**Activity**
I need the lines below from the one with "([workspace_runs_in_order]), and what" down to the one with "Lemma action_ind' (P" reproduced exactly, both ends included, and nothing else.

─── Given information

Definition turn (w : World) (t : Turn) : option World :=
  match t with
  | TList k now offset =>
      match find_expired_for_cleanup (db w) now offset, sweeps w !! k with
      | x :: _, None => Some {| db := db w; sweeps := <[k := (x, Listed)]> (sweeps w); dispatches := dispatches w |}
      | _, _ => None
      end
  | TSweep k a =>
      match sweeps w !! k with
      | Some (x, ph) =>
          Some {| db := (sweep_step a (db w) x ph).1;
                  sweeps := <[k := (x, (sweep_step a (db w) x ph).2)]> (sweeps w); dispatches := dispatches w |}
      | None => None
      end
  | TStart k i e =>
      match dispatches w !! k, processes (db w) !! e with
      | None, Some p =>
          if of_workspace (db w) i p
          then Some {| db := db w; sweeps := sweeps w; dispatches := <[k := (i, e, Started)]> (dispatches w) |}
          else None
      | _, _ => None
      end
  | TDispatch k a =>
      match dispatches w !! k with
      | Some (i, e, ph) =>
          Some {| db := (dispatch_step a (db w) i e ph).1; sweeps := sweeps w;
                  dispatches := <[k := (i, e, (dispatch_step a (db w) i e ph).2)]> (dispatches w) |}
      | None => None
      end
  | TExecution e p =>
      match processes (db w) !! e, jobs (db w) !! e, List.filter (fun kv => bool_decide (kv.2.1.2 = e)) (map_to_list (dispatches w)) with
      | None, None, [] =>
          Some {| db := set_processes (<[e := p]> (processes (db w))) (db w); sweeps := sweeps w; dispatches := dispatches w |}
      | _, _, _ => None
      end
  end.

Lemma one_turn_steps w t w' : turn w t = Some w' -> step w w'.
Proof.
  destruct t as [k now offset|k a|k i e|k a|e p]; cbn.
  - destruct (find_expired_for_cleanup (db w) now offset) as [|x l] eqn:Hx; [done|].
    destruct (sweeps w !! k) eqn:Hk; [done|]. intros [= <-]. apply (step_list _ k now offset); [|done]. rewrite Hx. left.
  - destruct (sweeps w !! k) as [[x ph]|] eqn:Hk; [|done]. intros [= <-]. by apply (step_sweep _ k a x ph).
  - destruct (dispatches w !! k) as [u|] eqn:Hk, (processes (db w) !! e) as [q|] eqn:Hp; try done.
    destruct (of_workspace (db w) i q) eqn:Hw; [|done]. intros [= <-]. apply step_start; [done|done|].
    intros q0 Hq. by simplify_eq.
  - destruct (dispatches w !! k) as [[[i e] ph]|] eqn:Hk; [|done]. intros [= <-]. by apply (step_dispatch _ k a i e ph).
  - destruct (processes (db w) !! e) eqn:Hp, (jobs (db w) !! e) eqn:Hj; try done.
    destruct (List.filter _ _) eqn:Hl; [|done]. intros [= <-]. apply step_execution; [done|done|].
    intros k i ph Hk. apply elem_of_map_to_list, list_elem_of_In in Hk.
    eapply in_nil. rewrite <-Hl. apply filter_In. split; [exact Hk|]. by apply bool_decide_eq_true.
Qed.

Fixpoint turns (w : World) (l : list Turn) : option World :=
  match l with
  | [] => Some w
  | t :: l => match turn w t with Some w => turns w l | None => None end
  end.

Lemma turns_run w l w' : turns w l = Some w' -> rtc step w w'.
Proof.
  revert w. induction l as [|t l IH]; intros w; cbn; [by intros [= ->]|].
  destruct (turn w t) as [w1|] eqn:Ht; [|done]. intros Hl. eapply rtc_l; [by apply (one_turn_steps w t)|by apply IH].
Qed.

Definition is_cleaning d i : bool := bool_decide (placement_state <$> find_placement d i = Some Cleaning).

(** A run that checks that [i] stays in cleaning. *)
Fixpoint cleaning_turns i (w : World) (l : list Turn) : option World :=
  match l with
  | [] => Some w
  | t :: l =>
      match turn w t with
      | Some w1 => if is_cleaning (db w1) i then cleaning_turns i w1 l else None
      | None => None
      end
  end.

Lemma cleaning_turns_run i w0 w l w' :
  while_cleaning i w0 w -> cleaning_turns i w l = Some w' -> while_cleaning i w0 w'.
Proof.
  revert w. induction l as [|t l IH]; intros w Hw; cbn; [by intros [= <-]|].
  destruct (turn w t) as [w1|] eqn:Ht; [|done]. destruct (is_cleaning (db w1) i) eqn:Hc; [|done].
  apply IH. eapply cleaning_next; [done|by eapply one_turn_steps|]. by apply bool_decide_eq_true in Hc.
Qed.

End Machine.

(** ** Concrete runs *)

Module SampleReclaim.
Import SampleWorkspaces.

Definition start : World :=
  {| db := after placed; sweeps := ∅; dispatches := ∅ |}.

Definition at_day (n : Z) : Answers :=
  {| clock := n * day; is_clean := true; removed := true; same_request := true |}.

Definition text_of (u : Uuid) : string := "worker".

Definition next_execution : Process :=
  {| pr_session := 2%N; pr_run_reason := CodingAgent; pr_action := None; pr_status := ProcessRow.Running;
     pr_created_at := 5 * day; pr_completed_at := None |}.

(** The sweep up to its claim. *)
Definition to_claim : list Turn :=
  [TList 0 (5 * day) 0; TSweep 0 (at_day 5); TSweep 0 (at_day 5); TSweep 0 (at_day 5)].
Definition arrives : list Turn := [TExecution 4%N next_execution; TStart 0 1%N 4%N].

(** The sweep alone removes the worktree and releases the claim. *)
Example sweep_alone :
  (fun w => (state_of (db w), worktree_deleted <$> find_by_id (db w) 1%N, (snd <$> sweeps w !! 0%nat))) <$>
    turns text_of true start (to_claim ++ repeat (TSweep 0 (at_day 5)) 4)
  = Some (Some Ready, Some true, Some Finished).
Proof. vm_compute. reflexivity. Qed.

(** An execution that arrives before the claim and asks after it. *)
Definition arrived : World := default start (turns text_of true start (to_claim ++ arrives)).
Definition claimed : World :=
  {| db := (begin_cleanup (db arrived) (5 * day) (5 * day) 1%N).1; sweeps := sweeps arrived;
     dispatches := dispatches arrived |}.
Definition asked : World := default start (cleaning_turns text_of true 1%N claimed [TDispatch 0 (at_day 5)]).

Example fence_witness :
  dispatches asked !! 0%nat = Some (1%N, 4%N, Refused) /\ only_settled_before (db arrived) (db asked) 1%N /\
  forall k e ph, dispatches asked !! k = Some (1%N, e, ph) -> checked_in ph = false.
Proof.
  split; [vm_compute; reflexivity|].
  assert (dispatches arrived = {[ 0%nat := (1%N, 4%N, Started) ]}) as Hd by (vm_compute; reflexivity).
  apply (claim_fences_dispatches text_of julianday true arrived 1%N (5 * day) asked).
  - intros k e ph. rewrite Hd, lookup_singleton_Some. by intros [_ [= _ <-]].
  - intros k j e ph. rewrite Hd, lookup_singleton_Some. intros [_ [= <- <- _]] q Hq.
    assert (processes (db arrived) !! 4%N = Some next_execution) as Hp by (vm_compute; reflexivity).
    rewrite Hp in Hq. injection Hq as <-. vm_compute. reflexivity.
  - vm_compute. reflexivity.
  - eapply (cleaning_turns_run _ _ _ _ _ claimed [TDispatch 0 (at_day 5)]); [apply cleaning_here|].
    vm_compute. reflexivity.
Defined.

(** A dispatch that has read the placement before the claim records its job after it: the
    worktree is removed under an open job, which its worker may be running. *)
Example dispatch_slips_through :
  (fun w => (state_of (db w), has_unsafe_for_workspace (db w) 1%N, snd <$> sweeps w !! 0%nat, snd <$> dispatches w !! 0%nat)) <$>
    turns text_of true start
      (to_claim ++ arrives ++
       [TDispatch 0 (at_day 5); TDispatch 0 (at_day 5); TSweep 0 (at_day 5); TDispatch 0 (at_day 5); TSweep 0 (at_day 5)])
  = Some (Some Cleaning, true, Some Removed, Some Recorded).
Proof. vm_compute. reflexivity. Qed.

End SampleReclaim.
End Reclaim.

──────
─── Given information

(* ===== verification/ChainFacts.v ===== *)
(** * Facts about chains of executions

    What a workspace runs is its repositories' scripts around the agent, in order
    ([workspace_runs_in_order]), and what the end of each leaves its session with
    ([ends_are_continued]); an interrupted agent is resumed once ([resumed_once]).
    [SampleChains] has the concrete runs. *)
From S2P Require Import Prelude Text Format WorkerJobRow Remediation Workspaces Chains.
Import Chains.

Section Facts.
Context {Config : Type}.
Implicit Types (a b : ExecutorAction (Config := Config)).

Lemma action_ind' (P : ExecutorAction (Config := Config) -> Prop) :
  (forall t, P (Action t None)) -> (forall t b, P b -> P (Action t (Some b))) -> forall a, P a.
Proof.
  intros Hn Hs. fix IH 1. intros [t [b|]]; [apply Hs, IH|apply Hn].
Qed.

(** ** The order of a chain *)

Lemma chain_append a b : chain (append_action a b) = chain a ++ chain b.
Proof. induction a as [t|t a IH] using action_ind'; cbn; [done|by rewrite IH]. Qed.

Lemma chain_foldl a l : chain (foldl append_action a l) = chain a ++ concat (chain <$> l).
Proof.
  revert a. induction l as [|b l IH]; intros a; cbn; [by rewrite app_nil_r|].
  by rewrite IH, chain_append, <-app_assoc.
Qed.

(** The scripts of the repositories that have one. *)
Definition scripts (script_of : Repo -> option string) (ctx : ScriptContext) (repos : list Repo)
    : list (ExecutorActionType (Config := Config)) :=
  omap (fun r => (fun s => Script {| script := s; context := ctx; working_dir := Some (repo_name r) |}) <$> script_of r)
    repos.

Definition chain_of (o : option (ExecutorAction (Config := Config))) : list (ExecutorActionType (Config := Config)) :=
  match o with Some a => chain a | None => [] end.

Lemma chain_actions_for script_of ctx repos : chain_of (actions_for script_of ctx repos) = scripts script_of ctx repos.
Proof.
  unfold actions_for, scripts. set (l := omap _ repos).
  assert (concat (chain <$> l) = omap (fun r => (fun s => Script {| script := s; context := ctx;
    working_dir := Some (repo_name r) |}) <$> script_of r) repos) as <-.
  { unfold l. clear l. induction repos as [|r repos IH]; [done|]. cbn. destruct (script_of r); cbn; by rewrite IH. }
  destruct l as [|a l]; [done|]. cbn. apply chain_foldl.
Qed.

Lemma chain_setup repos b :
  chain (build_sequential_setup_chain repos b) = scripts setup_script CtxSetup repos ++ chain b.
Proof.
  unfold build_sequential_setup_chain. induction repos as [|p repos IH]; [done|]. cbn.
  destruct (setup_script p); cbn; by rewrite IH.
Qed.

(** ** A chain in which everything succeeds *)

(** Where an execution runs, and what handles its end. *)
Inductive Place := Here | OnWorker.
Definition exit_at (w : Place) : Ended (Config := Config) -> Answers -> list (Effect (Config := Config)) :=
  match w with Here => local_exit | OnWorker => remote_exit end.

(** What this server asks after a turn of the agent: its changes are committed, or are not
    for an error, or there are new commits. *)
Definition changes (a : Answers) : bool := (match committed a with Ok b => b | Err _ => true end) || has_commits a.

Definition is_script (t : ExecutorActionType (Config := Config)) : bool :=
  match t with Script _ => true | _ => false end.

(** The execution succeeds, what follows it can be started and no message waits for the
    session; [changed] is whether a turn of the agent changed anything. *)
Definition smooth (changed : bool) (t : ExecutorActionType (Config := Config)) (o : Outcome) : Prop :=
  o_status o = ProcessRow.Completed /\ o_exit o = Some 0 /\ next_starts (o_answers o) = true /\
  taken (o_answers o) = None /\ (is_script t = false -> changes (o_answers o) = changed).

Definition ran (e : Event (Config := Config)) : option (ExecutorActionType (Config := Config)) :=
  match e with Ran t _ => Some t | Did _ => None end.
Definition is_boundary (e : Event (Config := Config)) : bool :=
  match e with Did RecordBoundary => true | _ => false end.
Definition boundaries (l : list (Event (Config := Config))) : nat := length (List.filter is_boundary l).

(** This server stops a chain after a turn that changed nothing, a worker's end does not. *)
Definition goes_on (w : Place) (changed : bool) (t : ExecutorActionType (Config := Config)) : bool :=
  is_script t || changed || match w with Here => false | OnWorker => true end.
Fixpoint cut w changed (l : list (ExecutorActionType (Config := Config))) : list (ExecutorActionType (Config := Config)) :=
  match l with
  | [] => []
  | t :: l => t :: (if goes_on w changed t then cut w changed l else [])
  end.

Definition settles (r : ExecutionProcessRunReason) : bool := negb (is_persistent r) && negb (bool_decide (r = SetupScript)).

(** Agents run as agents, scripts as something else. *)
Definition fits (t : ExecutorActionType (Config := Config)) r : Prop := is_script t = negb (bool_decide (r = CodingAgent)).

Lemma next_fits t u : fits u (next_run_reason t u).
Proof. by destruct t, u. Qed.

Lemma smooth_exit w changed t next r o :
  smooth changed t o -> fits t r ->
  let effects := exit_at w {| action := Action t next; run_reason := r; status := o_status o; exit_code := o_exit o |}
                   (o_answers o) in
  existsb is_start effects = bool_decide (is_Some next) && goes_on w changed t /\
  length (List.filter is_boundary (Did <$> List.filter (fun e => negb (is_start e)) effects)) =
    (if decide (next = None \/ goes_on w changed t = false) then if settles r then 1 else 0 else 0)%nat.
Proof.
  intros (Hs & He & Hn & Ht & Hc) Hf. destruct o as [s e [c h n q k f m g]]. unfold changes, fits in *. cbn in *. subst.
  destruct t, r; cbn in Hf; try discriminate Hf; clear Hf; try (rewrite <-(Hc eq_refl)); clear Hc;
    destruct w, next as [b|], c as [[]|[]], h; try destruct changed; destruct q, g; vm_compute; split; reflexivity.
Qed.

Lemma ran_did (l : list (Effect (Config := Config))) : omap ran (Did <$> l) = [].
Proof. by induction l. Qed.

──────

**Result for this task**
    ([workspace_runs_in_order]), and what the end of each leaves its session with
    ([ends_are_continued]); an interrupted agent is resumed once ([resumed_once]).
    [SampleChains] has the concrete runs. *)
From S2P Require Import Prelude Text Format WorkerJobRow Remediation Workspaces Chains.
Import Chains.

Section Facts.
Context {Config : Type}.
Implicit Types (a b : ExecutorAction (Config := Config)).

Lemma action_ind' (P : ExecutorAction (Config := Config) -> Prop) :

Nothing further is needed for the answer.